Instructions to follow:
Start at the line below containing "(** The project" and stop at the line containing "(** ** Sample inputs *)". Repeat every line of that stretch exactly, and nothing outside it.

Provided entries:

Definition native_body (chain : string) (n : nat) (s : NativeState) : NativeState :=
  match getBalance n (rpcs (chains W chain) !! n_rpcID s) with
  | Some z => {| n_balance := Some (inject_Z z); n_errors := n_errors s;
                 n_rpcID := n_rpcID s |}
  | None =>
      let rpcID := S (n_rpcID s) in
      if (length (rpcs (chains W chain)) <=? rpcID)%nat then
        {| n_balance := n_balance s; n_errors := S (n_errors s); n_rpcID := 0%nat |}
      else
        {| n_balance := n_balance s; n_errors := n_errors s; n_rpcID := rpcID |}
  end.

(** The [while] loop of [getWalletNativeTokenBalance], run for at most
    [fuel] iterations after [n] earlier ones; [None] when they are used
    up before the loop stops. *)
Fixpoint native_loop (chain : string) (fuel n : nat) (s : NativeState) : option NativeState :=
  if native_cond s then
    match fuel with
    | O => None
    | S fuel' => native_loop chain fuel' (S n) (native_body chain n s)
    end
  else Some s.

Definition getWalletNativeTokenBalance (fuel : nat) (chain wallet : string)
  : option (list Token) :=
  match native_loop chain fuel 0
          {| n_balance := None; n_errors := 0; n_rpcID := 0 |} with
  | None => None
  | Some s =>
      match n_balance s with
      | Some balance =>
          if negb (Qeq_bool balance 0) && negb (Qle_bool balance 0) then
            let newToken := addNativeToken W chain balance wallet in
            Some [newToken]
          else Some []
      | None => Some []
      end
  end.

(** One branch of [getWalletTokenBalance]: what it pushes. *)
Definition walletTokenBranch (chain wallet : string)
    (multicallResults : gmap string (list jsval)) (token : TokenData)
  : outcome (list Token) :=
  match multicallResults !! td_address token with
  | Some balanceResults =>
      rawBalance ← parseBN (default VUndefined (balanceResults !! 0%nat));
      if negb (Qle_bool rawBalance 0) then
        let newToken := addTrackedToken W chain "wallet" st_none token rawBalance wallet in
        Ok [newToken]
      else Ok []
  | None => Ok []
  end.

Definition getWalletTokenBalance (chain wallet : string) : M (list Token) :=
  match getChainTokenData W chain with
  | Some data =>
      let addresses := map td_address (tokens data) in
      multicallResults ←
        multicallOneMethodQuery W chain addresses minABI "balanceOf" [VStr wallet];
      lift (promiseAll sched
              (map (walletTokenBranch chain wallet multicallResults) (tokens data)))
  | None => mret []
  end.

Definition getWalletBalance (fuel : nat) (chain wallet : string)
  : option (M (list Token)) :=
  match getWalletNativeTokenBalance fuel chain wallet with
  | None => None
  | Some native =>
      Some (walletTokens ← getWalletTokenBalance chain wallet;
            mret (native ++ walletTokens))
  end.
End Wallet.

(** ** The [axial] adapter *)

Inductive Holding : Type :=
  | HToken (t : Token)
  | HLPToken (t : LPToken).

Section Axial.
(** [poolLength]: [parseInt(await query(chain, masterChef, ..., 'poolLength', []))],
    a rejection when the query throws. [poolBranch poolID]: the body of
    the branch started for [poolID], by what it pushed on [balances] when
    it resolves, or its rejection when one of its queries or builders
    throws. *)
Variable poolLength : outcome nat.
Variable poolBranch : nat -> outcome (list Holding).
Variable sched : list nat.

Definition getPoolBalances : outcome (list Holding) :=
  poolCount ← poolLength;
  let pools := seq 0 poolCount in
  promiseAll sched (map poolBranch pools).

(** The [try]/[catch] of [get]: [balance] receives the pool balances
    only when [getPoolBalances] resolves. *)
Definition get : list Holding :=
  match getPoolBalances with
  | Ok balances => [] ++ balances
  | Raise _ => []
  end.
End Axial.

(** ** [updates.ts]: the batches of [fetchPoolIDsFromFactory] *)

Definition batchSize : nat := 50.

(** [array.slice(start, end)] for [0 <= start <= end]: the elements from
    index [start] up to, not including, [end], clipped to the array. *)
Definition slice {A : Type} (l : list A) (start end_ : nat) : list A :=
  take (end_ - start) (drop start l).

(** The [while(endBatch < creationEvents.length + batchSize)] loop, by the
    slices it hands to [Promise.all] one after the other when no batch
    rejects; it is run for at most [fuel] iterations. *)
Fixpoint batch_loop {A : Type} (fuel : nat) (creationEvents : list A)
    (startBatch endBatch : nat) : option (list (list A)) :=
  if (endBatch <? length creationEvents + batchSize)%nat then
    match fuel with
    | O => None
    | S fuel' =>
        match batch_loop fuel' creationEvents (startBatch + batchSize) (endBatch + batchSize) with
        | Some batches => Some (slice creationEvents startBatch endBatch :: batches)
        | None => None
        end
    end
  else Some [].

(** The [if(creationEvents.length <= batchSize)] of
    [fetchPoolIDsFromFactory]: one batch with every event, or the loop
    started at [startBatch = 0], [endBatch = batchSize]. *)
Definition eventBatches {A : Type} (fuel : nat) (creationEvents : list A)
  : option (list (list A)) :=
  if (length creationEvents <=? batchSize)%nat then Some [creationEvents]
  else batch_loop fuel creationEvents 0 batchSize.

(** ** [updates.ts]: the project names of [updateProjects] *)

(** [s.endsWith(ending)] *)
Definition endsWith (s ending : string) : bool :=
  bool_decide (list_ascii_of_string ending `suffix_of` list_ascii_of_string s).

(** [s.slice(0, -n)]: [s] without its last [n] characters, the empty
    string when [s] has no more than [n]. *)
Definition sliceOffEnd (s : string) (n : nat) : string :=
  string_of_list_ascii
    (take (length (list_ascii_of_string s) - n) (list_ascii_of_string s)).

(** The project names [updateProjects] derives from the files of a chain's
    directory:
    [files.filter(project => !project.endsWith('.d.ts')).map(project => project.slice(0, -3))]. *)
Definition projectNames (files : list string) : list string :=
  map (fun project => sliceOffEnd project 3)
      (filter (fun project => negb (endsWith project ".d.ts") = true) files).

(** ** Vocabulary of the statements *)

(** How a call to [query] ends when every one of its attempts rejects, on
    a chain with [k] endpoints. *)
Definition exhausted (k : nat) (chain address method : string) (args : list jsval)
  : QueryRun :=
  if isIgnored chain address then Returned VUndefined (k * maxQueryRetries)
  else Raised (WeaverError chain None (Querying method args address))
              (k * maxQueryRetries).

(** While no attempt has resolved, the attempts made are those of the
    completed passes plus the position in the current pass. *)
Definition in_pass (k : nat) (s : QueryState) : Prop :=
  q_result s = VUndefined /\ (q_errors s < maxQueryRetries)%nat /\
  (q_rpcID s < k)%nat /\ q_attempts s = (q_errors s * k + q_rpcID s)%nat.

(** ** Sample inputs *)

Definition no_endpoint : string -> ChainData :=
  fun _ => {| rpcs := []; multicall := zero |}.

Definition one_endpoint : string -> ChainData :=
  fun _ => {| rpcs := ["https://rpc.example/a"]; multicall := zero |}.

Definition two_endpoints : string -> ChainData :=
  fun _ => {| rpcs := ["https://rpc.example/a"; "https://rpc.example/b"];
              multicall := zero |}.

Definition always_rejects : nat -> option string -> attempt := fun _ _ => Rejects.

(** A contract method that answers [false] every time, on every endpoint. *)
Definition always_false : nat -> option string -> attempt :=
  fun _ _ => Resolves (VBool false).

(** The query of [contract] resolved with a first call that succeeded. *)
Definition firstCallSucceeded (multicallQueryResults : ContractCallResults)
    (contract : string) : bool :=
  match multicallQueryResults !! contract with
  | Some (contractResults :: _) => success contractResults
  | _ => false
  end.

(** An empty catalogue. *)
Definition no_data : ChainTokenData := {| tokens := []; logos := [] |}.

Definition no_tokens : TokensModule :=
  {| eth_data := no_data; bsc_data := no_data; poly_data := no_data;
     ftm_data := no_data; avax_data := no_data; one_data := no_data;
     cronos_data := no_data |}.

(** A batch of three calls of which the helper reports the second as
    failed, whatever contract it is sent to. *)
Definition three_calls : list CallContext :=
  [ {| reference := "call1"; methodName := "token0"; methodParameters := [] |};
    {| reference := "call2"; methodName := "getReserves"; methodParameters := [] |};
    {| reference := "call3"; methodName := "token1"; methodParameters := [] |} ].

Definition second_call_failed : list CallReturnContext :=
  [ {| returnValues := [VStr "0xaaa"]; cr_reference := "call1"; success := true |};
    {| returnValues := []; cr_reference := "call2"; success := false |};
    {| returnValues := [VStr "0xbbb"]; cr_reference := "call3"; success := true |} ].

Definition helper_second_call_failed (chain : string) (queries : list ContractCallContext)
  : option ContractCallResults :=
  Some (list_to_map (map (fun q => (cc_reference q, second_call_failed)) queries)).

Definition world_second_call_failed : World :=
  {| chains := one_endpoint; tokensModule := no_tokens;
     multicallCall := helper_second_call_failed; getTokenPrice := failingOracle |}.






(** The same run, with [f] applied to the record it resolves with. *)
Definition resolved_with {A B : Type} (f : A -> B) (r : outcome A * list BatchCall)
  : outcome B * list BatchCall :=
  (match r.1 with Ok a => Ok (f a) | Raise e => Raise e end, r.2).

(** The one batch call [multicallOneContractQuery] issues. *)
Definition oneContractCall (chain contractAddress : string) (abi : ABI)
    (calls : list CallContext) : BatchCall :=
  {| bc_chain := chain;
     bc_queries := [ {| cc_reference := "oneContractQuery";
                        contractAddress := contractAddress; abi := abi;
                        calls := calls |} ] |}.

(** The answer of an ERC-20 contract to the [symbol] and [decimals] calls. *)
Definition metadata_answer (symbol : string) (decimals : Z) : list CallReturnContext :=
  [ {| returnValues := [VStr symbol]; cr_reference := "symbol"; success := true |};
    {| returnValues := [VNum (inject_Z decimals)]; cr_reference := "decimals";
       success := true |} ].

(** A catalogue that lists the native sentinel address. *)
Definition sentinel_entry : TokenData :=
  {| td_address := defaultAddress; td_symbol := "WETH"; td_logo := "weth.png";
     td_decimals := 6 |}.

Definition world_sentinel_listed : World :=
  {| chains := one_endpoint;
     tokensModule :=
       {| eth_data := {| tokens := [sentinel_entry]; logos := [] |};
          bsc_data := no_data; poly_data := no_data; ftm_data := no_data;
          avax_data := no_data; one_data := no_data; cronos_data := no_data |};
     multicallCall := fun _ _ => None;
     getTokenPrice := failingOracle |}.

Exercise result:
(** The project names [updateProjects] derives from the files of a chain's
    directory:
    [files.filter(project => !project.endsWith('.d.ts')).map(project => project.slice(0, -3))]. *)
Definition projectNames (files : list string) : list string :=
  map (fun project => sliceOffEnd project 3)
      (filter (fun project => negb (endsWith project ".d.ts") = true) files).

(** ** Vocabulary of the statements *)

(** How a call to [query] ends when every one of its attempts rejects, on
    a chain with [k] endpoints. *)
Definition exhausted (k : nat) (chain address method : string) (args : list jsval)
  : QueryRun :=
  if isIgnored chain address then Returned VUndefined (k * maxQueryRetries)
  else Raised (WeaverError chain None (Querying method args address))
              (k * maxQueryRetries).

(** While no attempt has resolved, the attempts made are those of the
    completed passes plus the position in the current pass. *)
Definition in_pass (k : nat) (s : QueryState) : Prop :=
  q_result s = VUndefined /\ (q_errors s < maxQueryRetries)%nat /\
  (q_rpcID s < k)%nat /\ q_attempts s = (q_errors s * k + q_rpcID s)%nat.

(** ** Sample inputs *)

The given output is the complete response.